(** What an uninstall that met no fault did; [v] is what [ip_forward] was. *)
Record uninstalled (succeeds : string -> string -> bool) (config : NodeFile) (v : string) (h h' : NodeHost) : Prop := {
  un_groups : nh_groups h' = nh_groups h ∖ {[nf_group config]};
  un_units : nh_units h' = delete (unit_path (nf_unit_name config)) (nh_units h);
  un_enabled : nh_enabled h' = nh_enabled h ∖ {[nf_unit_name config +:+ ".service"]};
  un_active : nh_active h' = nh_active h ∖ {[nf_unit_name config +:+ ".service"]};
  un_firewalls : nh_firewalls h' = firewall_rules succeeds (nf_subnet config) false (nh_firewalls h);
  un_rest : (nh_dir h', nh_config h', nh_db h', nh_table h', nh_forward h') = (false, None, None, None, mkForwarding v None);
}.
Lemma does_ignored {A} (m : nodeM A) R :
  does m R -> (forall h, is_ok (m h).2 = true) -> does (ignored m) (fun h _ h' => exists a, R h a h').
Proof. intros Hm Hok h. specialize (Hm h). specialize (Hok h). unfold ignored. destruct (m h) as [[t h'] [a|e]]; [by exists a|done]. Qed.
Lemma stop_effect service h :
  command_effect "systemctl" ["stop"; service] h = set_nh_services (nh_enabled h) (nh_active h ∖ {[service]}) h.
Proof. reflexivity. Qed.
Lemma disable_effect service h :
  command_effect "systemctl" ["disable"; service] h = set_nh_services (nh_enabled h ∖ {[service]}) (nh_active h) h.
Proof. reflexivity. Qed.
Lemma reload_effect h : command_effect "systemctl" ["daemon-reload"] h = h.
Proof. reflexivity. Qed.
Lemma does_remove_unit answers f unit_name :
  all_work answers ->
  does (remove_unit answers f unit_name) (fun h _ h' => h' = set_nh_units (delete (unit_path unit_name) (nh_units h))
    (set_nh_services (nh_enabled h ∖ {[unit_name +:+ ".service"]}) (nh_active h ∖ {[unit_name +:+ ".service"]}) h)).
Proof.
  intros Ha h. unfold remove_unit, ignored, mbind, trace_bind, node_get. rewrite !run_works by done.
  rewrite stop_effect, disable_effect. simpl. destruct (nh_units h !! unit_path unit_name) as [text|] eqn:Hu.
  - destruct f; [done|]. unfold lift; simpl. rewrite run_works by done. by rewrite reload_effect.
  - simpl. rewrite run_works, reload_effect by done. rewrite delete_id by done. by destruct h.
Qed.
Definition only_vms (h h' : NodeHost) : Prop := exists db vms, h' = set_nh_host vms (set_nh_db db h).
Lemma only_vms_refl h : only_vms h h.
Proof. exists (nh_db h), (nh_host h). by destruct h. Qed.
Lemma only_vms_trans h1 h2 h3 : only_vms h1 h2 -> only_vms h2 h3 -> only_vms h1 h3.
Proof. intros (d & v & ->) (d' & v' & ->). by exists d', v'. Qed.
Lemma does_records f f_load subnet : does (records f f_load subnet) (fun h _ h' => only_vms h h').
Proof.
  intros h. unfold records, mbind, trace_bind, node_get, node_step, lift; simpl.
  destruct (nh_db h) as [db|]; [|apply only_vms_refl]. destruct (store_open _ _ _ _ db) as [db' [[]|e]]; simpl; [|done].
  destruct (store_load f_load db'); [|done]. exists (Some db'), (nh_host h). by destruct h.
Qed.
Lemma does_clean_up_each u node rs : does (clean_up_each u node rs) (fun h _ h' => only_vms h h').
Proof.
  induction rs as [|r rs IH]; [intros h; apply only_vms_refl|]. simpl.
  eapply does_weaken; [apply does_bind; [|intros; apply IH]|].
  - instantiate (1 := fun h _ h' => only_vms h h'). destruct (vi_vm_address (rec_info r)); [|intros h; apply only_vms_refl].
    intros h. unfold node_step. exists (nh_db h). eexists. by destruct h.
  - intros h a h' (? & h1 & H1 & H2). by eapply only_vms_trans.
Qed.
Lemma does_refuse o subnet : does (refuse_if_vms_running o subnet) (fun h _ h' => only_vms h h').
Proof.
  unfold refuse_if_vms_running. eapply does_weaken.
  { apply does_bind; [apply does_records|intros; apply does_bind; [apply does_get|intros; apply does_lift]]. }
  by intros h u h' (? & ? & H & ? & ? & [-> ->] & _ & ->).
Qed.
Lemma does_clean_up_vms text o state_dir config : does (clean_up_vms text o state_dir config) (fun h _ h' => only_vms h h').
Proof.
  unfold clean_up_vms. eapply does_weaken.
  { apply does_bind; [apply does_lift|intros; apply does_bind; [apply does_records|intros; apply does_clean_up_each]]. }
  intros h u h' (? & ? & [_ ->] & ? & ? & H1 & H2). by eapply only_vms_trans.
Qed.
Lemma does_restore v o :
  is_switch v -> does (zoom nh_forward set_nh_forward (restore_ip_forward o))
    (fun h _ h' => recorded v (nh_forward h) -> h' = set_nh_forward (mkForwarding v None) h).
Proof.
  intros Hv h. unfold zoom. destruct (restore_ip_forward o (nh_forward h)) as [[t s] [[]|e]] eqn:E; [|done].
  intros Hr. f_equal. by apply (restore_recorded v o (nh_forward h) t s).
Qed.
Lemma does_ignored_group answers name :
  all_work answers ->
  does (ignored (remove_group answers None name)) (fun h _ h' => h' = set_nh_groups (nh_groups h ∖ {[name]}) h).
Proof.
  intros Ha. eapply does_weaken; [apply does_ignored; [by apply does_set_group|]|].
  - intros h. unfold remove_group, set_group_existence, mbind, trace_bind, lift, node_get; simpl.
    destruct (Bool.eqb _ _); [done|]. by rewrite run_works.
  - by intros h u h' (? & ->).
Qed.
Lemma does_uninstall answers succeeds text u state_dir force config v :
  all_work answers -> un_group u = None -> un_policy u = NftOk -> is_switch v ->
  does (uninstall answers succeeds text u state_dir force) (fun h _ h' =>
    nh_config h = Some (Some config) -> recorded v (nh_forward h) -> uninstalled succeeds config v h h').
Proof.
  intros Ha Hg Hp Hv. unfold uninstall. eapply does_weaken.
  { apply does_bind; [apply does_get|intros h0; apply does_bind; [apply does_lift|intros config']].
    apply does_bind; [|intros; apply does_bind; [by apply does_remove_unit|intros]].
    { instantiate (1 := fun h _ h' => only_vms h h'). destruct force; [intros h; apply only_vms_refl|apply does_refuse]. }
    apply does_bind; [apply does_clean_up_vms|intros; rewrite Hg].
    apply does_bind; [by apply does_ignored_group|intros].
    apply does_bind; [by apply does_ignore_each|intros].
    apply does_bind; [|intros; apply does_bind; [by apply (does_restore v)|intros]].
    { instantiate (1 := fun h _ h' => h' = set_nh_table None h). intros h. unfold ignored, remove_policy, remove_node_policy.
      by rewrite Hp. }
    apply does_bind; [apply does_lift|intros; apply does_step]. }
  intros h [] h' (h0 & ? & [-> ->] & config' & ? & [Hc ->] & ? & ? & (d1 & v1 & ->) & ? & ? & -> & ? & ? & (d2 & v2 & ->)
    & ? & ? & -> & ? & ? & -> & ? & ? & -> & ? & ? & Hf & ? & ? & [_ ->] & ->) Hcfg Hrec.
  assert (config' = config) as ->.
  { revert Hc. unfold read_node_config. rewrite Hcfg. destruct (un_read u); [done|]. by intros [= <-]. }
  rewrite firewall_commands_effect in *. rewrite Hf by exact Hrec. by split.
Qed.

####################

*Exercise prompt:* The line above containing "Record uninstalled (succeeds", the line containing "does (remove_unit answers", and every line between them are to be transcribed exactly; no other line is wanted.

*Answer to the problem:*
Record uninstalled (succeeds : string -> string -> bool) (config : NodeFile) (v : string) (h h' : NodeHost) : Prop := {
  un_groups : nh_groups h' = nh_groups h ∖ {[nf_group config]};
  un_units : nh_units h' = delete (unit_path (nf_unit_name config)) (nh_units h);
  un_enabled : nh_enabled h' = nh_enabled h ∖ {[nf_unit_name config +:+ ".service"]};
  un_active : nh_active h' = nh_active h ∖ {[nf_unit_name config +:+ ".service"]};
  un_firewalls : nh_firewalls h' = firewall_rules succeeds (nf_subnet config) false (nh_firewalls h);
  un_rest : (nh_dir h', nh_config h', nh_db h', nh_table h', nh_forward h') = (false, None, None, None, mkForwarding v None);
}.
Lemma does_ignored {A} (m : nodeM A) R :
  does m R -> (forall h, is_ok (m h).2 = true) -> does (ignored m) (fun h _ h' => exists a, R h a h').
Proof. intros Hm Hok h. specialize (Hm h). specialize (Hok h). unfold ignored. destruct (m h) as [[t h'] [a|e]]; [by exists a|done]. Qed.
Lemma stop_effect service h :
  command_effect "systemctl" ["stop"; service] h = set_nh_services (nh_enabled h) (nh_active h ∖ {[service]}) h.
Proof. reflexivity. Qed.
Lemma disable_effect service h :
  command_effect "systemctl" ["disable"; service] h = set_nh_services (nh_enabled h ∖ {[service]}) (nh_active h) h.
Proof. reflexivity. Qed.
Lemma reload_effect h : command_effect "systemctl" ["daemon-reload"] h = h.
Proof. reflexivity. Qed.
Lemma does_remove_unit answers f unit_name :
  all_work answers ->
  does (remove_unit answers f unit_name) (fun h _ h' => h' = set_nh_units (delete (unit_path unit_name) (nh_units h))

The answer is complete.